EXERCISE DESCRIPTION: Find the count of lines in the material below that include the word "events". State nothing but that number.

AVAILABLE DATA:

(** * Linguistic pattern mining pipeline of [main.py]

    A shallow embedding of the core functions of [src/main.py]
    ([extract_ngrams], [is_real_sentence], [clause_dep_signature],
    [remove_gost_phrases], [top_syntactic_structures],
    [find_sentence_with_ngram]) together with the parts of the Python
    runtime they rely on (strings, slices, [range], [collections.Counter],
    [dict], [re.sub]).  The spaCy pipeline [nlp] is external to the
    repository and is a parameter of every function that calls it. *)

From Stdlib Require Import String Ascii.
From Stdlib Require Import List ZArith NArith Lia Bool Sorted Permutation.
Import ListNotations.

Set Implicit Arguments.

(* ================================================================== *)
(** * Python strings as sequences of code points *)
(* ================================================================== *)

Module Py.

(** A Python [str] is a sequence of Unicode code points. *)
Definition str := list N.

Definition str_eqb (a b : str) : bool :=
  if list_eq_dec N.eq_dec a b then true else false.

(** Tuples of strings ([lemma_key], signatures) are compared
    componentwise, as Python compares tuples. *)
Definition tuple := list str.

Definition tuple_eqb (a b : tuple) : bool :=
  if list_eq_dec (list_eq_dec N.eq_dec) a b then true else false.

(** ** String literals

    The literals of the source file are UTF-8 text; [u] decodes the
    bytes of a Rocq string literal to code points. *)
Fixpoint utf8 (pending : nat) (acc : N) (s : string) : str :=
  match s with
  | EmptyString => []
  | String a s' =>
      let b := N_of_ascii a in
      match pending with
      | O =>
          if (b <? 128)%N then b :: utf8 0 0 s'
          else if (b <? 224)%N then utf8 1 (b - 192) s'
          else if (b <? 240)%N then utf8 2 (b - 224) s'
          else utf8 3 (b - 240) s'
      | S O => (acc * 64 + (b - 128))%N :: utf8 0 0 s'
      | S p => utf8 p (acc * 64 + (b - 128)) s'
      end
  end.

Definition u (s : string) : str := utf8 0 0 s.
Arguments u s%_string.

(** ** Character classes

    The tables of [str.isspace], [str.isdecimal], [str.isalnum] and of
    the simple case mappings.  The whitespace table is complete; the
    others are given on Basic Latin, Latin-1 Supplement and the Cyrillic
    block U+0400..U+04FF, the alphabet of the analysed corpus.  Code
    points outside these blocks are classified as neither digit nor
    alphanumeric and as caseless, so statements about the pattern are to
    be read for texts over these blocks and punctuation: the code points
    of [tabulated] below. *)
Definition in_range (lo hi c : N) : bool := ((lo <=? c) && (c <=? hi))%N.

Definition isspace (c : N) : bool :=
  in_range 9 13 c || in_range 28 32 c || (c =? 133)%N || (c =? 160)%N
  || (c =? 5760)%N || in_range 8192 8202 c || (c =? 8232)%N
  || (c =? 8233)%N || (c =? 8239)%N || (c =? 8287)%N || (c =? 12288)%N.

Definition isdecimal (c : N) : bool := in_range 48 57 c.

Definition isalnum (c : N) : bool :=
  in_range 48 57 c || in_range 65 90 c || in_range 97 122 c
  || (c =? 170)%N || in_range 178 179 c || (c =? 181)%N
  || in_range 185 186 c || in_range 188 190 c
  || in_range 192 214 c || in_range 216 246 c || in_range 248 255 c
  || in_range 1024 1153 c || in_range 1162 1279 c.

Definition cp_lower (c : N) : N :=
  if in_range 65 90 c then (c + 32)%N
  else if in_range 192 214 c || in_range 216 222 c then (c + 32)%N
  else if in_range 1024 1039 c then (c + 80)%N
  else if in_range 1040 1071 c then (c + 32)%N
  else if (in_range 1120 1153 c || in_range 1162 1215 c
           || in_range 1232 1279 c) && N.even c then (c + 1)%N
  else if (c =? 1216)%N then 1231%N
  else if in_range 1217 1230 c && N.odd c then (c + 1)%N
  else c.

(** [s.lower()] *)
Definition lower (s : str) : str := map cp_lower s.

(** The code points on which the tables above are those of the
    interpreter: the three blocks, whitespace, the General Punctuation
    block U+2000..U+206F (dashes, quotation marks, ellipsis) and the
    numero sign U+2116; outside the three blocks these are neither
    digits nor alphanumeric and have no case. *)
Definition tabulated (c : N) : bool :=
  (c <=? 255)%N || in_range 1024 1279 c || isspace c
  || in_range 8192 8303 c || (c =? 8470)%N.

(** [starts P s]: the first character of [s], if any, satisfies [P]. *)
Definition starts (P : N -> Prop) (s : str) : Prop :=
  match s with c :: _ => P c | [] => True end.

(** The text left after the longest prefix of characters of a class. *)
Fixpoint drop_while (p : N -> bool) (s : str) : str :=
  match s with
  | c :: s' => if p c then drop_while p s' else s
  | [] => []
  end.

(** [s.strip()] *)
Definition lstrip (s : str) : str := drop_while isspace s.

Definition rstrip (s : str) : str := rev (lstrip (rev s)).

Definition strip (s : str) : str := rstrip (lstrip s).

(** [sep.join(parts)] *)
Fixpoint join (sep : str) (parts : list str) : str :=
  match parts with
  | [] => []
  | [p] => p
  | p :: rest => p ++ sep ++ join sep rest
  end.

(** ** Sequences *)

Definition len {A} (l : list A) : Z := Z.of_nat (length l).

(** [range(n)]: empty when [n <= 0]. *)
Definition range (n : Z) : list Z := map Z.of_nat (seq 0 (Z.to_nat n)).

(** Normalisation of one slice bound against the length: a negative
    bound counts from the end, and the result is clipped to [0, len]. *)
Definition clip {A} (l : list A) (a : Z) : nat :=
  if (a <? 0)%Z then Z.to_nat (Z.max 0 (a + len l))
  else Nat.min (Z.to_nat a) (length l).

(** [l[a:b]] *)
Definition slice {A} (l : list A) (a b : Z) : list A :=
  firstn (clip l b - clip l a) (skipn (clip l a) l).

End Py.

(* ================================================================== *)
(** * Regular expressions: the fragment of [re] used by the program *)
(* ================================================================== *)

Module Re.
Import Py.

(** Items of a character set: a literal, a range, [\s], [\d]. *)
Inductive item :=
| Ch (c : N)
| Rg (lo hi : N)
| Space
| Digit.

Definition charset := list item.

(** Patterns: one character of a set, the assertion [\b], a greedy
    bounded repetition [cs{lo,hi}] of a one-character set ([hi = None]
    for an open bound, as in [cs*]), a greedy optional group [(?:r)?]
    and concatenation. *)
Inductive regex :=
| One (cs : charset)
| WordB
| Repeat (lo : nat) (hi : option nat) (cs : charset)
| Maybe (r : regex)
| Then (r1 r2 : regex).

Fixpoint codepoints (lo : N) (n : nat) : list N :=
  match n with
  | O => []
  | S n' => lo :: codepoints (N.succ lo) n'
  end.

(** Under [re.IGNORECASE] a literal or range matches [c] when one of its
    code points has the same lower case as [c]. *)
Definition item_match (it : item) (c : N) : bool :=
  match it with
  | Ch x => (cp_lower x =? cp_lower c)%N
  | Rg lo hi =>
      existsb (fun y => (cp_lower y =? cp_lower c)%N)
              (codepoints lo (N.to_nat (N.succ hi - lo)))
  | Space => isspace c
  | Digit => isdecimal c
  end.

Definition cs_match (cs : charset) (c : N) : bool :=
  existsb (fun it => item_match it c) cs.

(** [\w]: alphanumeric or underscore; a position outside the text
    counts as a non-word character. *)
Definition is_word (c : option N) : bool :=
  match c with
  | Some x => isalnum x || (x =? 95)%N
  | None => false
  end.

(** The matcher is a backtracking one in continuation-passing style: the
    position is the character before it ([prev], for [\b]) and the rest
    of the text; [k] is what remains to be matched.  A greedy repetition
    first takes one more character and falls back to stopping here. *)
Section Matcher.

Variable R : Type.

Definition more (hi : option nat) : bool :=
  match hi with Some O => false | _ => true end.

Fixpoint rep (cs : charset) (lo : nat) (hi : option nat)
    (prev : option N) (s : str)
    (k : option N -> str -> option R) {struct s} : option R :=
  let stop := match lo with O => k prev s | S _ => None end in
  match s with
  | c :: s' =>
      if cs_match cs c && more hi then
        match rep cs (pred lo) (option_map pred hi) (Some c) s' k with
        | Some r => Some r
        | None => stop
        end
      else stop
  | [] => stop
  end.

Fixpoint run (r : regex) (prev : option N) (s : str)
    (k : option N -> str -> option R) {struct r} : option R :=
  match r with
  | One cs =>
      match s with
      | c :: s' => if cs_match cs c then k (Some c) s' else None
      | [] => None
      end
  | WordB =>
      if xorb (is_word prev) (is_word (List.hd_error s)) then k prev s
      else None
  | Repeat lo hi cs => rep cs lo hi prev s k
  | Maybe r1 =>
      match run r1 prev s k with
      | Some x => Some x
      | None => k prev s
      end
  | Then r1 r2 => run r1 prev s (fun prev' s' => run r2 prev' s' k)
  end.

End Matcher.

(** A match of [r] starting at the current position: the text left
    after it. *)
Definition match_at (r : regex) (prev : option N) (s : str) : option str :=
  run r prev s (fun _ rest => Some rest).
(** * Library Management System: a shallow embedding of [main.py] and [stream.py]

    The repository holds two front ends over one JSON file ([library.json]):
    a console menu ([main.py], class [Library]) and a Streamlit page
    ([stream.py]).  Both keep a dictionary [{"books": [...], "members": [...]}]
    in memory, mutate it in place and rewrite the whole file after every
    successful operation.

    The development is organised as follows.
    - [Py]       : the few Python primitives the code relies on
                   ([str.strip], [int(...)], [list.pop], [str.split(sep)[0]]).
    - data model : books, members, borrow records, the store.
    - [Ident]    : [gen_id], over an explicit source of randomness.
    - [Console]  : the methods of [Library] in [main.py].
    - [Web]      : the button handlers of [stream.py].
    - [Json]     : dynamically typed values, [load_data]/[save_data] and the
                   class-body loader of [main.py], over the [json] module
                   taken as a parameter.
    - [RefJson]  : a reader and a writer of JSON text, to run the loaders on
                   actual file contents.
    - [Example]  : the stores of the examples.
    - [WebUI]    : the dashboard, the "Borrow Book" page and the copy editor
                   of [stream.py].
    - [ConsoleUI]: the lines [list_books] prints.
    - [Raw]      : [Library.borrow] on the dictionary that [json.loads]
                   returned, with Python's checks at run time.
    - [Menu]     : [main.py] as a program: the methods with the lines they
                   read, and the menu loop.

    The theorems follow the definitions: the format of the identifiers, the
    outcomes of borrowing and returning in both front ends, the accounting
    invariant of the reachable stores, and the behaviour of the loaders;
    then further properties of the handlers, of the pages and of whole
    sessions of the console. *)

From Stdlib Require Import List String Ascii ZArith Lia Bool Arith PeanoNat.
From Stdlib Require Import DecimalString.
From Stdlib Require Import Sorting.Sorted Sorting.Permutation.
From Stdlib Require DecimalFacts DecimalPos.
Import ListNotations.

Set Warnings "-register-all".

Local Open Scope string_scope.
Local Open Scope list_scope.

(** String concatenation, kept apart from list concatenation. *)
Infix "+++" := String.append (at level 60, right associativity).

(** ** Python primitives *)

Module Py.

(** Exceptions that can escape from the modelled code. *)
Inductive exn :=
| ValueError
| IndexError
| UnboundLocalError
| StopIteration
| JSONDecodeError
| TypeError
| AttributeError
| KeyError.

(** [UnboundLocalError] is a subclass of [NameError]; nothing else here is.
    It is what Python 3.12 and later raise when a list comprehension reads a
    local variable of the enclosing function that was never assigned;
    earlier versions raise a plain [NameError] there.  The model has one
    constructor for both. *)
Definition is_NameError (x : exn) : bool :=
  match x with UnboundLocalError => true | _ => false end.
(** The cards of a dashboard with one job of each kind. *)
Example dashboard_cards_run :
  Client.completedCount Inputs.dashboard_jobs = 1%nat /\
  Client.inProgressCount Inputs.dashboard_jobs = 2%nat /\
  length Inputs.dashboard_jobs = 4%nat.
Proof. repeat split. Qed.

(** ** The dashboard layout and the auth provider *)

Section Guard.

Import Client.

Lemma res_ok_json_200 data : Routes.res_ok (Proxy.json_response data 200) = true.
Proof. reflexivity. Qed.

Lemma res_ok_error r response data :
  Proxy.ok response = false ->
  Routes.res_ok (Routes.error_response r response data) = false.
Proof.
  intros H. unfold Routes.error_response.
  destruct (Proxy.status_accepted _); [exact H | reflexivity].
Qed.

(** What the verify route answers the layout, read off the backend's
    answer to the forwarded call. *)
Lemma verify_api_settles (be : Proxy.Backend) (authHeader : string) :
  authHeader <> "" ->
  verify_api be (page_get authHeader [])
  = Proxy.Returned
      (Routes.settle Routes.GET_verify {| Proxy.id := "" |}
         (be [] (Routes.verify_call authHeader))).
Proof.
  intros Hne. unfold verify_api.
  destruct (handler_returns Routes.GET_verify (page_get authHeader [])
              {| Proxy.id := "" |} be []) as (resp & tr' & E).
  rewrite E. cbn [fst]. f_equal.
  assert (Htr : tr' = [] ++ [Routes.verify_call authHeader]).
  { change tr' with (snd (Proxy.Returned resp, tr')). rewrite <- E.
    apply String.eqb_neq in Hne.
    cbn [Routes.handler]. unfold_handler. unfold page_get.
    cbn [Proxy.get Proxy.req_headers]. rewrite String.eqb_refl, Hne.
    split_tests; reflexivity. }
  rewrite Htr in E. apply handler_settles in E. exact E.
Qed.

(** The verify route is "ok" for the layout exactly when the backend
    answers the forwarded call 2xx with a JSON body. *)
Lemma verify_settle_ok (be : Proxy.Backend) (call : Proxy.FetchCall) :
  Routes.res_ok (Routes.settle Routes.GET_verify {| Proxy.id := "" |} (be [] call))
  = true <->
  exists response data,
    be [] call = Proxy.Returned response /\
    Proxy.ok response = true /\
    Proxy.br_json response = Some data.
Proof.
  unfold Routes.settle. cbn [Routes.is_download andb].
  destruct (be [] call) as [response|e].
  2:{ split; [discriminate|]. intros (r & d & H & _). discriminate H. }
  destruct (Proxy.br_json response) as [data|] eqn:Ej.
  2:{ split; [discriminate|]. intros (r & d & H & _ & H').
      injection H as <-. congruence. }
  destruct (Proxy.ok response) eqn:Eo; cbn [negb].
  - split; [|reflexivity]. intros _. exists response, data. repeat split; assumption.
  - split.
    + intros H. exfalso.
      destruct data; try discriminate H;
        rewrite res_ok_error in H by exact Eo; discriminate H.
    + intros (r & d & H & H' & _). injection H as <-. congruence.
Qed.

End Guard.

(** X17: the dashboard layout shows its children only after a
    successful verification.  In front of the verify route, it leaves
    "Loading..." exactly when a non-empty token is stored, [fetch]
    accepts the header, the backend is reachable and answers the
    forwarded verify call 2xx with a JSON body; the call carries the
    header as the request's [Headers] store it, without the HTTP
    whitespace at the token's end.  In every other case the browser is
    sent to [/login], and the token is removed from the storage when a
    verification was tried.  Without a token, and with a header that
    [fetch] refuses, no request is sent. *)
Theorem dashboard_needs_verified_token (be : Proxy.Backend) (b : Client.Browser) :
  let l := Client.layout_effect (Client.verify_api be) b in
  (Client.layout_isLoading l = false <->
   exists token authHeader response data,
     Client.stored_token b = Some token /\ token <> "" /\
     Client.authorization (Some token) = Some authHeader /\
     be [] (Routes.verify_call authHeader) = Proxy.Returned response /\
     Proxy.ok response = true /\
     Proxy.br_json response = Some data) /\
  (Client.layout_isLoading l = false -> Client.layout_browser l = b) /\
  (Client.layout_isLoading l = true ->
   Client.location (Client.layout_browser l) = "/login" /\
   (Client.layout_requests l <> [] ->
    Client.stored_token (Client.layout_browser l) = None)) /\
  (Client.layout_requests l = [] <->
   Client.stored_token b = None \/ Client.stored_token b = Some "" \/
   exists token,
     Client.stored_token b = Some token /\
     Client.authorization (Some token) = None).
Proof.
  intros l. subst l. unfold Client.layout_effect.
  destruct (Client.stored_token b) as [token|] eqn:Et.
  2:{ cbn. repeat split; try tauto; try discriminate.
      intros (t & h & _ & _ & H & _). discriminate H. }
  destruct (String.eqb_spec token "") as [->|Hne].
  { cbn. repeat split; try tauto; try discriminate.
    intros (t & h & _ & _ & H & Hn & _). injection H as <-. contradiction. }
  unfold Client.verify_fetch.
  destruct (Client.authorization (Some token)) as [authHeader|] eqn:Ea.
  2:{ cbn. repeat split; try discriminate.
      - intros (t & h & _ & _ & H & _ & H' & _). injection H as <-. congruence.
      - intros _. right. right. exists token. split; [reflexivity | exact Ea]. }
  destruct (authorization_value _ _ Ea) as [_ Hh].
  rewrite (verify_api_settles be authHeader Hh).
  pose proof (verify_settle_ok be (Routes.verify_call authHeader)) as Hok.
  assert (Nr : Some token = None \/ Some token = Some "" \/
               (exists t, Some token = Some t /\ Client.authorization (Some t) = None)
               -> False).
  { intros [H|[H|(t & H & H')]]; [discriminate H | injection H as ->; contradiction |].
    injection H as <-. congruence. }
  destruct (Routes.res_ok _) eqn:Er.
  - cbn. repeat split; try tauto; try discriminate.
    intros _. destruct (proj1 Hok eq_refl) as (response & data & H1 & H2 & H3).
    exists token, authHeader, response, data. repeat split; assumption.
  - cbn. repeat split; try tauto; try discriminate.
    intros (t & h & r & d & Ht & _ & Hh' & H1 & H2 & H3).
    injection Ht as <-. rewrite Ea in Hh'. injection Hh' as <-.
    assert (F : false = true) by (apply Hok; exists r, d; repeat split; assumption).
    discriminate F.
Qed.

(** A stored token the backend accepts unlocks the dashboard; the same
    token in front of a backend that is down sends the browser to the
    login page and is removed. *)
Example dashboard_guard_run :
  Client.layout_isLoading
    (Client.layout_effect (Client.verify_api Inputs.token_backend)
       Inputs.signed_in_browser) = false /\
  Client.layout_browser
    (Client.layout_effect (Client.verify_api Inputs.down_backend)
       Inputs.signed_in_browser)
  = {| Client.stored_token := None; Client.location := "/login" |}.
Proof. split; reflexivity. Qed.

Section AuthProvider.

Import Client.

(** The provider's state and the stored token agree, up to an empty
    stored token that the provider reads as none. *)
Lemma auth_run_agrees events a :
  (auth_token a = stored_token (auth_browser a) \/
   (auth_token a = None /\ stored_token (auth_browser a) = Some "")) ->
  auth_token (auth_run events a) = stored_token (auth_browser (auth_run events a)) \/
  (auth_token (auth_run events a) = None /\
   stored_token (auth_browser (auth_run events a)) = Some "").
Proof.
  revert a. induction events as [|e events IH]; intros a Ha; [exact Ha|].
  cbn [auth_run fold_left]. apply IH. destruct e; left; reflexivity.
Qed.

Lemma auth_mount_agrees b :
  auth_token (auth_mount b) = stored_token (auth_browser (auth_mount b)) \/
  (auth_token (auth_mount b) = None /\
   stored_token (auth_browser (auth_mount b)) = Some "").
Proof.
  unfold auth_mount. cbn [auth_token auth_browser].
  destruct (stored_token b) as [t|]; [|left; reflexivity].
  destruct (String.eqb_spec t "") as [->|_]; [right|left]; tauto.
Qed.

End AuthProvider.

EXERCISE ANSWER: 5